┏━━
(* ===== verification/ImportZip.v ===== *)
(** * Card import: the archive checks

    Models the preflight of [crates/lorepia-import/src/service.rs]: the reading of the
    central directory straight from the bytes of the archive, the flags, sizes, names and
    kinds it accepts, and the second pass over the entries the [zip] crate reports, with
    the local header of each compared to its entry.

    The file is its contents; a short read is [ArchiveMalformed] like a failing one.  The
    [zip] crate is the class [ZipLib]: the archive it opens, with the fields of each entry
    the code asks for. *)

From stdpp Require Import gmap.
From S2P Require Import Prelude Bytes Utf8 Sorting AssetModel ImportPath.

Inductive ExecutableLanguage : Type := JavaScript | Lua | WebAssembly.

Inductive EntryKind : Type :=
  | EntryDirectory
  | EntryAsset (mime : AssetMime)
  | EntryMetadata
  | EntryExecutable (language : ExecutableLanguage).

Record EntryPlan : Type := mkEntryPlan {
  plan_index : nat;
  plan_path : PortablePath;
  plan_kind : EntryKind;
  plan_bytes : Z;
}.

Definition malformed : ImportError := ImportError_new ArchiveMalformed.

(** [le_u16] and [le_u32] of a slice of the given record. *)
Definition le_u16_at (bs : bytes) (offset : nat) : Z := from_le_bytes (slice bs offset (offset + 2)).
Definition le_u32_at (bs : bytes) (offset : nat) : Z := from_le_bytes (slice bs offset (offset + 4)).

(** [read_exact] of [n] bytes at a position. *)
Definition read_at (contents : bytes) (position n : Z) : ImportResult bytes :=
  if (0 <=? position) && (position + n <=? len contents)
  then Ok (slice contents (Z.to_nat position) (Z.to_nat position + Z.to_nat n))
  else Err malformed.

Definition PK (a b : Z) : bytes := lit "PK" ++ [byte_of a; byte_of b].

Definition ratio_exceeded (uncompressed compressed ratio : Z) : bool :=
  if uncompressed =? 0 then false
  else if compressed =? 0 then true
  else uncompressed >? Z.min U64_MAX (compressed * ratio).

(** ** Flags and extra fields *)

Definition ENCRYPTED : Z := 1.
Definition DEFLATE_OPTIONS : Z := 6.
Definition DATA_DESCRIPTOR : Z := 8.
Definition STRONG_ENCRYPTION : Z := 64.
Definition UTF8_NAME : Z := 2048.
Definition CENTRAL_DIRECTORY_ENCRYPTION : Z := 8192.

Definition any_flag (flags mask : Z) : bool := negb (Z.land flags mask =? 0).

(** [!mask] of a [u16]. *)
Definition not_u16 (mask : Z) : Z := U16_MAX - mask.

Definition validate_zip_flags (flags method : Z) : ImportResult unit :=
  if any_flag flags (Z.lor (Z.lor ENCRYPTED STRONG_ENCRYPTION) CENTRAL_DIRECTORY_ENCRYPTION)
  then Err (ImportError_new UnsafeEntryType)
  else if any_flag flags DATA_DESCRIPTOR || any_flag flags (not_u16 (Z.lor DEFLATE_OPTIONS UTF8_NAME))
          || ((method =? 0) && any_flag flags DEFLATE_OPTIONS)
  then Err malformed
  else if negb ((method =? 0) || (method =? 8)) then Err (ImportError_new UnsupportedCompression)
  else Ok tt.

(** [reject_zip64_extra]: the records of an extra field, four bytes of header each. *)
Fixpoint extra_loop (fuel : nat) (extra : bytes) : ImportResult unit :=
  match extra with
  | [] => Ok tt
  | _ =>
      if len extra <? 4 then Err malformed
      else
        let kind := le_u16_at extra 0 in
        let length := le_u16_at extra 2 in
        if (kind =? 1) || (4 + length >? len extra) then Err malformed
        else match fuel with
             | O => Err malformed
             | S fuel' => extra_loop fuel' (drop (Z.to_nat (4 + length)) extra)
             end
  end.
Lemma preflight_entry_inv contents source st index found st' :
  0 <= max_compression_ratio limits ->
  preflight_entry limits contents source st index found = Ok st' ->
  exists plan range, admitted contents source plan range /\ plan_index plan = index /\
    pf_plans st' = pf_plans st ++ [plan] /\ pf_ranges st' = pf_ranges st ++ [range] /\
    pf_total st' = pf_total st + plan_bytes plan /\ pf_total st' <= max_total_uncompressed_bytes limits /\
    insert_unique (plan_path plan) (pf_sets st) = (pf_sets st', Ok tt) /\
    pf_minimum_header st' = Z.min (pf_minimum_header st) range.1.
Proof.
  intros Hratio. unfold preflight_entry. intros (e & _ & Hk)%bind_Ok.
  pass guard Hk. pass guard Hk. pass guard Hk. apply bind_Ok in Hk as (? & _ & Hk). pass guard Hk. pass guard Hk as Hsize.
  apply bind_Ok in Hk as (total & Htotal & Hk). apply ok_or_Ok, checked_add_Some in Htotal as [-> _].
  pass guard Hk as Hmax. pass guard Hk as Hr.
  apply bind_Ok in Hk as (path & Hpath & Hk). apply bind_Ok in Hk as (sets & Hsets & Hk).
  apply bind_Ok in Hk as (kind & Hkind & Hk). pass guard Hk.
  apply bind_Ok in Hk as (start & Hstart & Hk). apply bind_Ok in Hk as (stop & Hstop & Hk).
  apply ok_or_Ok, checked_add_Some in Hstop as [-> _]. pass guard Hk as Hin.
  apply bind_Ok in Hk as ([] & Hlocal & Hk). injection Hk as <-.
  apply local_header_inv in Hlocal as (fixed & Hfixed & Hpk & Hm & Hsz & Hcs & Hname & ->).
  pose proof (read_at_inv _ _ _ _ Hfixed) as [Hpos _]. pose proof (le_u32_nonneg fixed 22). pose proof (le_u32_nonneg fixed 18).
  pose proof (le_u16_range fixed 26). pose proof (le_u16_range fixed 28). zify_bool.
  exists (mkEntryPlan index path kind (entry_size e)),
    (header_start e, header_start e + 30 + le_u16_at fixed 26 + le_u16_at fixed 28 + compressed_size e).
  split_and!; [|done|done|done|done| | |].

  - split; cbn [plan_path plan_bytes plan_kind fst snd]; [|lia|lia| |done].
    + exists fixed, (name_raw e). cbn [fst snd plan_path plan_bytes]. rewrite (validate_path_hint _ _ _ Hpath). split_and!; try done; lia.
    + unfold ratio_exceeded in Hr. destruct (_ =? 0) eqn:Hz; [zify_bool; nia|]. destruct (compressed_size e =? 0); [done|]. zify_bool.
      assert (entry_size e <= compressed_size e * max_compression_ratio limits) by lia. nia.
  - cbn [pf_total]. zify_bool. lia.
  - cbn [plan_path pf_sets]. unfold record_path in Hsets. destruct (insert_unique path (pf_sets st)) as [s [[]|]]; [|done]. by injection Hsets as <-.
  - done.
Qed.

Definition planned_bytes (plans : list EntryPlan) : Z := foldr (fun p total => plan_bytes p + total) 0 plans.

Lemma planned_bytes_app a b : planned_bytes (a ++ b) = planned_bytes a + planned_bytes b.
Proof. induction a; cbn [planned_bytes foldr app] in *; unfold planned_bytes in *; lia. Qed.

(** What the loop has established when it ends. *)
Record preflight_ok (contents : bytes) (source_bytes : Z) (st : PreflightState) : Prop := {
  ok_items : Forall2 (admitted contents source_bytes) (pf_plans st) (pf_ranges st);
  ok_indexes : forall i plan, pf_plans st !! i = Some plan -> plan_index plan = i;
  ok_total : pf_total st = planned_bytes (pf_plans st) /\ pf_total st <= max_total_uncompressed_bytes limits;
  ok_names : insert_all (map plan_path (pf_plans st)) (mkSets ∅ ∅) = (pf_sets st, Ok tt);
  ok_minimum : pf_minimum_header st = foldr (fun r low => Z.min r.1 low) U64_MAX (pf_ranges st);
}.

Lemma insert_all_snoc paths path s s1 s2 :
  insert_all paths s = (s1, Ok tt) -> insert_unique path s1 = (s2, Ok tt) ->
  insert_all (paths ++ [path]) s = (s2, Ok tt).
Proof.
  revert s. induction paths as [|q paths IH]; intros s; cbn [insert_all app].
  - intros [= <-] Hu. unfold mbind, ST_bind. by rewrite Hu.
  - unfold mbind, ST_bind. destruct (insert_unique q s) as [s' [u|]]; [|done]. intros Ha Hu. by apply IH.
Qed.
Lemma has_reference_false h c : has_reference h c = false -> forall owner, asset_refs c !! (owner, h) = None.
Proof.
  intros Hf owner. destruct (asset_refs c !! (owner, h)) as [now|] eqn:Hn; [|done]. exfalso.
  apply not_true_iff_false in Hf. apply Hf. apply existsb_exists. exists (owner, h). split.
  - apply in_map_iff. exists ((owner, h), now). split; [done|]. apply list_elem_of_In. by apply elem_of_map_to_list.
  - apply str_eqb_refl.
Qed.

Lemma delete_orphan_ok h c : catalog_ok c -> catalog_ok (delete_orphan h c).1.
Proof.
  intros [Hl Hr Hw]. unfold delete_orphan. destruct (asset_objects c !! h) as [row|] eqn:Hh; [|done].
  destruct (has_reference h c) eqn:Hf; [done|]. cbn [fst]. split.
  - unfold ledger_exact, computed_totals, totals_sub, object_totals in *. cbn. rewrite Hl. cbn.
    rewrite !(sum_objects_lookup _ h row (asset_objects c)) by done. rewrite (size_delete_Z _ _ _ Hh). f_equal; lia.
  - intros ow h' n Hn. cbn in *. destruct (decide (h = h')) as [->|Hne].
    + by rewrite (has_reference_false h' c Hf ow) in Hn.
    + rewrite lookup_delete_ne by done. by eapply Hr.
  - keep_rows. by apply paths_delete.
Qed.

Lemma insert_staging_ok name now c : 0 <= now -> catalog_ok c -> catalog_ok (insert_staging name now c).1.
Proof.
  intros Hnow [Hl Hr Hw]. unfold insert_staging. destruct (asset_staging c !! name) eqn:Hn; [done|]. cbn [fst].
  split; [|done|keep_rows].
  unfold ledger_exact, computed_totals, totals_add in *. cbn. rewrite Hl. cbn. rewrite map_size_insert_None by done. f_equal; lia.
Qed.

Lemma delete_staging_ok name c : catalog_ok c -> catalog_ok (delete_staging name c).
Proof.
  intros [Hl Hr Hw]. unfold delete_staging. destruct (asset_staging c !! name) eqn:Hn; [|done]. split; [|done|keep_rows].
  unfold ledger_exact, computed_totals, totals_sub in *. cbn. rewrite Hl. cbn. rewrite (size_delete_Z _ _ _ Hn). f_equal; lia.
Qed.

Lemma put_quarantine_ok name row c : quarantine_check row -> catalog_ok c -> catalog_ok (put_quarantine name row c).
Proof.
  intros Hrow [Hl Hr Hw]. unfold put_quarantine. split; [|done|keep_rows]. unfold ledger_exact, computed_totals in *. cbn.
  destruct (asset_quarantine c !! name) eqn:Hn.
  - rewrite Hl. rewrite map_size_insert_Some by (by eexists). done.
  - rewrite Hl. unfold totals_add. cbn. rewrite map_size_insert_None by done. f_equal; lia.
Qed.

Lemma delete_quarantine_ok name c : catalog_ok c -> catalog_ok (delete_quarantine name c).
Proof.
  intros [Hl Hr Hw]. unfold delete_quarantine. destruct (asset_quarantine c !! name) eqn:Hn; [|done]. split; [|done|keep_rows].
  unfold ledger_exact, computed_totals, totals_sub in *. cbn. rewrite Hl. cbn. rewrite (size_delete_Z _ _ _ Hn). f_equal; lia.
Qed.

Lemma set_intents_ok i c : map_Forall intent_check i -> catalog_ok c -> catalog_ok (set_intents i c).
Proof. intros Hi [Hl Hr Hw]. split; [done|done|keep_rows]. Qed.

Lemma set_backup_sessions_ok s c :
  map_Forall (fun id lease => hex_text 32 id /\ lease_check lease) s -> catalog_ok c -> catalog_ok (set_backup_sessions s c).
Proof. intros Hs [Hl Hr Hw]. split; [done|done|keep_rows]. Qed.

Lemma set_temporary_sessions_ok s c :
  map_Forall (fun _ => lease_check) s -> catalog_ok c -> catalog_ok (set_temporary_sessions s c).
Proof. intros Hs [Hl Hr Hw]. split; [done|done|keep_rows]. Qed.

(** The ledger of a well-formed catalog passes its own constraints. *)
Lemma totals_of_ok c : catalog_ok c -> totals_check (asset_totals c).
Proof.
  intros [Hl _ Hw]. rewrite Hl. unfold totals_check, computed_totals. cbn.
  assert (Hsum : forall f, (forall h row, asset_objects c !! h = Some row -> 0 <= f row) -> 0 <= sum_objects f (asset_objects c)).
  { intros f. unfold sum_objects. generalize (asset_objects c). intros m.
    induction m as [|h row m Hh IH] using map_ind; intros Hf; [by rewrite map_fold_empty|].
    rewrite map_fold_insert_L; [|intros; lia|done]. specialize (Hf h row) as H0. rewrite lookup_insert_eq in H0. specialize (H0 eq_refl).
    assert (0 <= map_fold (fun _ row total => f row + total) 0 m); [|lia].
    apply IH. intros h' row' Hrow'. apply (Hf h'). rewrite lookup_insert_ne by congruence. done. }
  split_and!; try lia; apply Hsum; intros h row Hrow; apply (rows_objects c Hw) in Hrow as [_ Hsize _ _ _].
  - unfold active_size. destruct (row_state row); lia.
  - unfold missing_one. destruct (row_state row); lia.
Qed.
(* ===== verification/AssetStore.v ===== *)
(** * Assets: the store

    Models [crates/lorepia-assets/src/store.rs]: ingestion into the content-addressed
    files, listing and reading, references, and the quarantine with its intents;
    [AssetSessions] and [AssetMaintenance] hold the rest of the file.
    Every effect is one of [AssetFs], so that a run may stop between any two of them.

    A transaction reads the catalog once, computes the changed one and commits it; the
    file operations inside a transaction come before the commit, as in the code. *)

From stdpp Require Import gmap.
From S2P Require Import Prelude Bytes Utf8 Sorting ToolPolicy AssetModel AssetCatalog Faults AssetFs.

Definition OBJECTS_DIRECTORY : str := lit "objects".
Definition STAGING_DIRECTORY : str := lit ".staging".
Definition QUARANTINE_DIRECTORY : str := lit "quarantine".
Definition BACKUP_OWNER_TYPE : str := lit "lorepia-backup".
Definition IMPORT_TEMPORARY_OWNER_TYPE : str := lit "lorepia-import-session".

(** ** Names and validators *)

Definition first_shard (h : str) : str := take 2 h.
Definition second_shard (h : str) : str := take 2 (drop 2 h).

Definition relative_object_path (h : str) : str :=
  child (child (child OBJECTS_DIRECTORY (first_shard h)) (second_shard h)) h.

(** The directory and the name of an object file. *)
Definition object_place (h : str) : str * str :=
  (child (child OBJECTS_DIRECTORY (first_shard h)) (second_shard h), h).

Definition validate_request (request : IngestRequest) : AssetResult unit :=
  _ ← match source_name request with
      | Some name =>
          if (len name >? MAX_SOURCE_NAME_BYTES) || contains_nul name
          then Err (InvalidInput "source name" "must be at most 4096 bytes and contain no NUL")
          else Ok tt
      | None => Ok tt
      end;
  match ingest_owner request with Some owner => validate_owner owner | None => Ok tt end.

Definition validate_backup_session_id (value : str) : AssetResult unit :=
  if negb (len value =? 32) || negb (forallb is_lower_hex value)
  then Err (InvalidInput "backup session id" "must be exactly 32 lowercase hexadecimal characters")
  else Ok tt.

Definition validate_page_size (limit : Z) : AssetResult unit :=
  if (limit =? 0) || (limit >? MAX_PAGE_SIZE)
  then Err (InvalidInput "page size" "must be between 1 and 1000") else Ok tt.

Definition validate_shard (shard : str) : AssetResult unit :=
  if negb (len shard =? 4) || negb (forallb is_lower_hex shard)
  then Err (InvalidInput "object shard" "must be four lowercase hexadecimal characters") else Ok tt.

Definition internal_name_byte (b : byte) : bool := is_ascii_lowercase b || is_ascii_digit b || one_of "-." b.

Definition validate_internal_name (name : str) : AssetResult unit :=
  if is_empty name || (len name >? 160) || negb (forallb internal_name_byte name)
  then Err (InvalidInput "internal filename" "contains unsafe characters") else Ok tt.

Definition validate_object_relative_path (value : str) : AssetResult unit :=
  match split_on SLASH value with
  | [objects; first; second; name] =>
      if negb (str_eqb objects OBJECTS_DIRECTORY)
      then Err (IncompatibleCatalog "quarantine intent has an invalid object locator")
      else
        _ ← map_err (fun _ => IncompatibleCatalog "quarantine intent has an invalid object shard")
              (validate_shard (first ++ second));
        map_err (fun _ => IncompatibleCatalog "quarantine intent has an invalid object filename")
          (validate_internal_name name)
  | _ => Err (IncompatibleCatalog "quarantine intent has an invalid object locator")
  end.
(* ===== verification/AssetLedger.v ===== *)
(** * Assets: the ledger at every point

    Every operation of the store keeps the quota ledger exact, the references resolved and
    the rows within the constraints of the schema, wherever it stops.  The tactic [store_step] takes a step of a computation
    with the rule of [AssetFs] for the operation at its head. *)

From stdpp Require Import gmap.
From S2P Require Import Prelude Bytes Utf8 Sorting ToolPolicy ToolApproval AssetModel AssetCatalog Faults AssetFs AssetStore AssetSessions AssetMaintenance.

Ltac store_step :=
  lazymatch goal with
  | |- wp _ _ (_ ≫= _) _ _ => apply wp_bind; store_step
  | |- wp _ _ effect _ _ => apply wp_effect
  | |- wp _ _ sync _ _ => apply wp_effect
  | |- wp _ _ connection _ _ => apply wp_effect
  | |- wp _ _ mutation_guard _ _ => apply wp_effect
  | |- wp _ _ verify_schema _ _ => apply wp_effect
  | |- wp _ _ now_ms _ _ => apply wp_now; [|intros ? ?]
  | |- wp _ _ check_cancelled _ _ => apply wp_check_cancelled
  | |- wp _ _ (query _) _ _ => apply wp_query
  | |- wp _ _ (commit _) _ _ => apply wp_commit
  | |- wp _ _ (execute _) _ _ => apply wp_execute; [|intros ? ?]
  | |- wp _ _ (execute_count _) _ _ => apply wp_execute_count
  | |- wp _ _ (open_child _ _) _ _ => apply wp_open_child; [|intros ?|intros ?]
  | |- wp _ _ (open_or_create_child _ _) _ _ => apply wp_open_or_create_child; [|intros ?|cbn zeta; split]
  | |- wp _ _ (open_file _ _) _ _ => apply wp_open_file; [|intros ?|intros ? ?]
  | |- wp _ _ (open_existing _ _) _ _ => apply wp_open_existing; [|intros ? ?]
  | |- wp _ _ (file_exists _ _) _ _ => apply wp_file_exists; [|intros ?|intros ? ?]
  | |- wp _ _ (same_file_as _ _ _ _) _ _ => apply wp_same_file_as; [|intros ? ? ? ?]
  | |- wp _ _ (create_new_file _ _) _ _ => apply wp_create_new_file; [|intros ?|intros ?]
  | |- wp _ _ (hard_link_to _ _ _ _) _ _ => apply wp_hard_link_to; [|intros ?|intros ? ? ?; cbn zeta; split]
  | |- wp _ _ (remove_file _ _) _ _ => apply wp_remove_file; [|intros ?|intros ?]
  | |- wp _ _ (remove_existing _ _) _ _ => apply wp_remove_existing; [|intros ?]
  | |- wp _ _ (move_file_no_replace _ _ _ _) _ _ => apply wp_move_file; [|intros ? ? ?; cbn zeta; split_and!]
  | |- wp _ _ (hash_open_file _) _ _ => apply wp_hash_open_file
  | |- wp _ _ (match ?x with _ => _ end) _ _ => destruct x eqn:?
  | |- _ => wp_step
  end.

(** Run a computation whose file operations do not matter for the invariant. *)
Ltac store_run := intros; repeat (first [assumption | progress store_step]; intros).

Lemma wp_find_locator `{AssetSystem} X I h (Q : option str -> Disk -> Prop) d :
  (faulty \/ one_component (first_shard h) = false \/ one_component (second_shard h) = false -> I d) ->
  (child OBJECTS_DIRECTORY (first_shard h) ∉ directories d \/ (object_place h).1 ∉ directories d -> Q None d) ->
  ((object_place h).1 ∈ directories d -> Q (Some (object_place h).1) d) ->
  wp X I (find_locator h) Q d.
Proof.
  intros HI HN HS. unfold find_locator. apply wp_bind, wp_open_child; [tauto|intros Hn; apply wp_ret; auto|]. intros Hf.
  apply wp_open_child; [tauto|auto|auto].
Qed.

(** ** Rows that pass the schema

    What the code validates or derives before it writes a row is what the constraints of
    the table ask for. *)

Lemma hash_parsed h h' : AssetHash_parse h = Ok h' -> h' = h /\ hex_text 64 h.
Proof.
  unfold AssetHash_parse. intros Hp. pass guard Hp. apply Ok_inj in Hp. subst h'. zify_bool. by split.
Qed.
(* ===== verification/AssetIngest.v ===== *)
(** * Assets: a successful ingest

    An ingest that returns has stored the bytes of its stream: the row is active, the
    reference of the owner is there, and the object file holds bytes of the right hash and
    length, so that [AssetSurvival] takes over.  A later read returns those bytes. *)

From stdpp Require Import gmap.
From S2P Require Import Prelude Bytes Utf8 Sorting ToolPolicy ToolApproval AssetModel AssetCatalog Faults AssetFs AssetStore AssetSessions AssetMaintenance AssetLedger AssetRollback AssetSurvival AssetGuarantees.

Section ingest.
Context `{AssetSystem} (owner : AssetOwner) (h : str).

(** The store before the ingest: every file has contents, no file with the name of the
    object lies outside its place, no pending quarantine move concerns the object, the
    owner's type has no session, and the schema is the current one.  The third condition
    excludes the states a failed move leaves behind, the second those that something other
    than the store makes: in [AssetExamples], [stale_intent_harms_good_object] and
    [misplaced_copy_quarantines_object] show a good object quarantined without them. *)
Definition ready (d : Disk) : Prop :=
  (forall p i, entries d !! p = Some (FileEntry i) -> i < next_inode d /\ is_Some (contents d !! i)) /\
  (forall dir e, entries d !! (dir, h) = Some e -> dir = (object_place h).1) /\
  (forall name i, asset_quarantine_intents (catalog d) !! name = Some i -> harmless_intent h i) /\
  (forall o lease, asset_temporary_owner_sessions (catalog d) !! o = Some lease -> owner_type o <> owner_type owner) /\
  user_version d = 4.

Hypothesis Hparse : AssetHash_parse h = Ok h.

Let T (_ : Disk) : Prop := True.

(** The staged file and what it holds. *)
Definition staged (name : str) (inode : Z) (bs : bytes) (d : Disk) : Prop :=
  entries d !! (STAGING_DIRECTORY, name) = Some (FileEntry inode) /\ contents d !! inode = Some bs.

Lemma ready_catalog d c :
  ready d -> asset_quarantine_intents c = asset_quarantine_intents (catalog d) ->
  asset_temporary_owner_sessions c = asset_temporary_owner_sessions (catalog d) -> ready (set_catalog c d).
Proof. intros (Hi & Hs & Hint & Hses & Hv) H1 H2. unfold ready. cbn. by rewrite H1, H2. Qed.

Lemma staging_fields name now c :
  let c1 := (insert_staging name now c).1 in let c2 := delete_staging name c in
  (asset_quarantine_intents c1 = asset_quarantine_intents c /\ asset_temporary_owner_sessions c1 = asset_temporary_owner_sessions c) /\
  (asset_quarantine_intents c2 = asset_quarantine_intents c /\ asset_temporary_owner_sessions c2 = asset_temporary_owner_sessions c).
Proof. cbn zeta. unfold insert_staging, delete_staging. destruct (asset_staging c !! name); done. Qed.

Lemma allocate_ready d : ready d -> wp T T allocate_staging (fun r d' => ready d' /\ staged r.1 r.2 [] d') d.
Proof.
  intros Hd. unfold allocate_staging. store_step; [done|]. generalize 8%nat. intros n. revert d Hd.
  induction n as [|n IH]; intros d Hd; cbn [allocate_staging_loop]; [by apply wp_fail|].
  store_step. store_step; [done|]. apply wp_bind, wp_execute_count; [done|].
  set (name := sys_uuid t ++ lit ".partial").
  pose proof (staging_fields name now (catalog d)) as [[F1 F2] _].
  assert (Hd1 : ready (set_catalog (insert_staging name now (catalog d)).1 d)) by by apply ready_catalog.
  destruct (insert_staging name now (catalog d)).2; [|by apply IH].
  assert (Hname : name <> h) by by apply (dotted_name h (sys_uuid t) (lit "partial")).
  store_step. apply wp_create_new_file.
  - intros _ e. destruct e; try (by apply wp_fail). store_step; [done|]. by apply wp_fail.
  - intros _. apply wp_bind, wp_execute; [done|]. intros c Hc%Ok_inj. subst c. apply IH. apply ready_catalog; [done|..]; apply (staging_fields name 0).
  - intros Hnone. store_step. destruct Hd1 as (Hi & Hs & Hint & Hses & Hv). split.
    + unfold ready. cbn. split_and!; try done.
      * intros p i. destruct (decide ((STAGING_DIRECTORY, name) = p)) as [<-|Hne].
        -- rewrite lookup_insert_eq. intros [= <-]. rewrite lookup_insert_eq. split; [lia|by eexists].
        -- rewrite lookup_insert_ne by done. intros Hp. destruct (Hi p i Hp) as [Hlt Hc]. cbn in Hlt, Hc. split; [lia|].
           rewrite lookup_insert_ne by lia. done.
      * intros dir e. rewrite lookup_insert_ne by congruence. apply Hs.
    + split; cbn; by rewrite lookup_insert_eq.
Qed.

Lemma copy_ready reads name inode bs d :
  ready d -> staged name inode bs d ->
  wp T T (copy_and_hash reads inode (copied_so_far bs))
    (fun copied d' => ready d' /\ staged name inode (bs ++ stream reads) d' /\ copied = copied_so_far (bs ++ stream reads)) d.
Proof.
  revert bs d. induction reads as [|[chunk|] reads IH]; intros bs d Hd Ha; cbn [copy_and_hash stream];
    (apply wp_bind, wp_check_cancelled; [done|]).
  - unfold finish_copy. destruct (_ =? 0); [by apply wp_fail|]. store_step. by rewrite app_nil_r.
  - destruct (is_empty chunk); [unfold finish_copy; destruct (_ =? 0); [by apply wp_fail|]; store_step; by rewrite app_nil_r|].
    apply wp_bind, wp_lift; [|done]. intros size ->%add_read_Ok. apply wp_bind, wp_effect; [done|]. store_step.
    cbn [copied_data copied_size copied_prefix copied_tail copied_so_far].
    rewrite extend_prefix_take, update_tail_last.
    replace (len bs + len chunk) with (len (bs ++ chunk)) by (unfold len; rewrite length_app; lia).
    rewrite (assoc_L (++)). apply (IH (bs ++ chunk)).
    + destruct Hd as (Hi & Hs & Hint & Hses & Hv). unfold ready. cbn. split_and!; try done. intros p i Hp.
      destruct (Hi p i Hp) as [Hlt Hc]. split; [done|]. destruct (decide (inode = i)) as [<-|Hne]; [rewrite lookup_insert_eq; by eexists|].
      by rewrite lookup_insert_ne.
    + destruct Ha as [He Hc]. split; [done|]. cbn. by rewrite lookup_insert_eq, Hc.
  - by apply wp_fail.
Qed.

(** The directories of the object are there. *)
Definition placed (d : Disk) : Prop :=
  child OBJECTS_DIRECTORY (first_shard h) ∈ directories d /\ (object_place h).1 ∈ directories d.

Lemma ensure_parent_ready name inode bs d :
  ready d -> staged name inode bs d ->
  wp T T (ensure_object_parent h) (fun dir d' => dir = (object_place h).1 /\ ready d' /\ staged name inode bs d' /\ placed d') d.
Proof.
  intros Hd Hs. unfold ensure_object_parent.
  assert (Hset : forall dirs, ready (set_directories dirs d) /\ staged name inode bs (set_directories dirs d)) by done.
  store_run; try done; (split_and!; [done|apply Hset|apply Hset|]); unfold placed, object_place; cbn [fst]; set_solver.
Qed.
┗━━
_REQUIRED WORK_
In the listing above, find the line containing "Definition PK (a" and the line containing "Definition CENTRAL_DIRECTORY_ENCRYPTION : Z", then repeat those two lines and everything between them exactly.

_RESULT OF THIS EXERCISE_
Definition PK (a b : Z) : bytes := lit "PK" ++ [byte_of a; byte_of b].

Definition ratio_exceeded (uncompressed compressed ratio : Z) : bool :=
  if uncompressed =? 0 then false
  else if compressed =? 0 then true
  else uncompressed >? Z.min U64_MAX (compressed * ratio).

(** ** Flags and extra fields *)

Definition ENCRYPTED : Z := 1.
Definition DEFLATE_OPTIONS : Z := 6.
Definition DATA_DESCRIPTOR : Z := 8.
Definition STRONG_ENCRYPTION : Z := 64.
Definition UTF8_NAME : Z := 2048.
Definition CENTRAL_DIRECTORY_ENCRYPTION : Z := 8192.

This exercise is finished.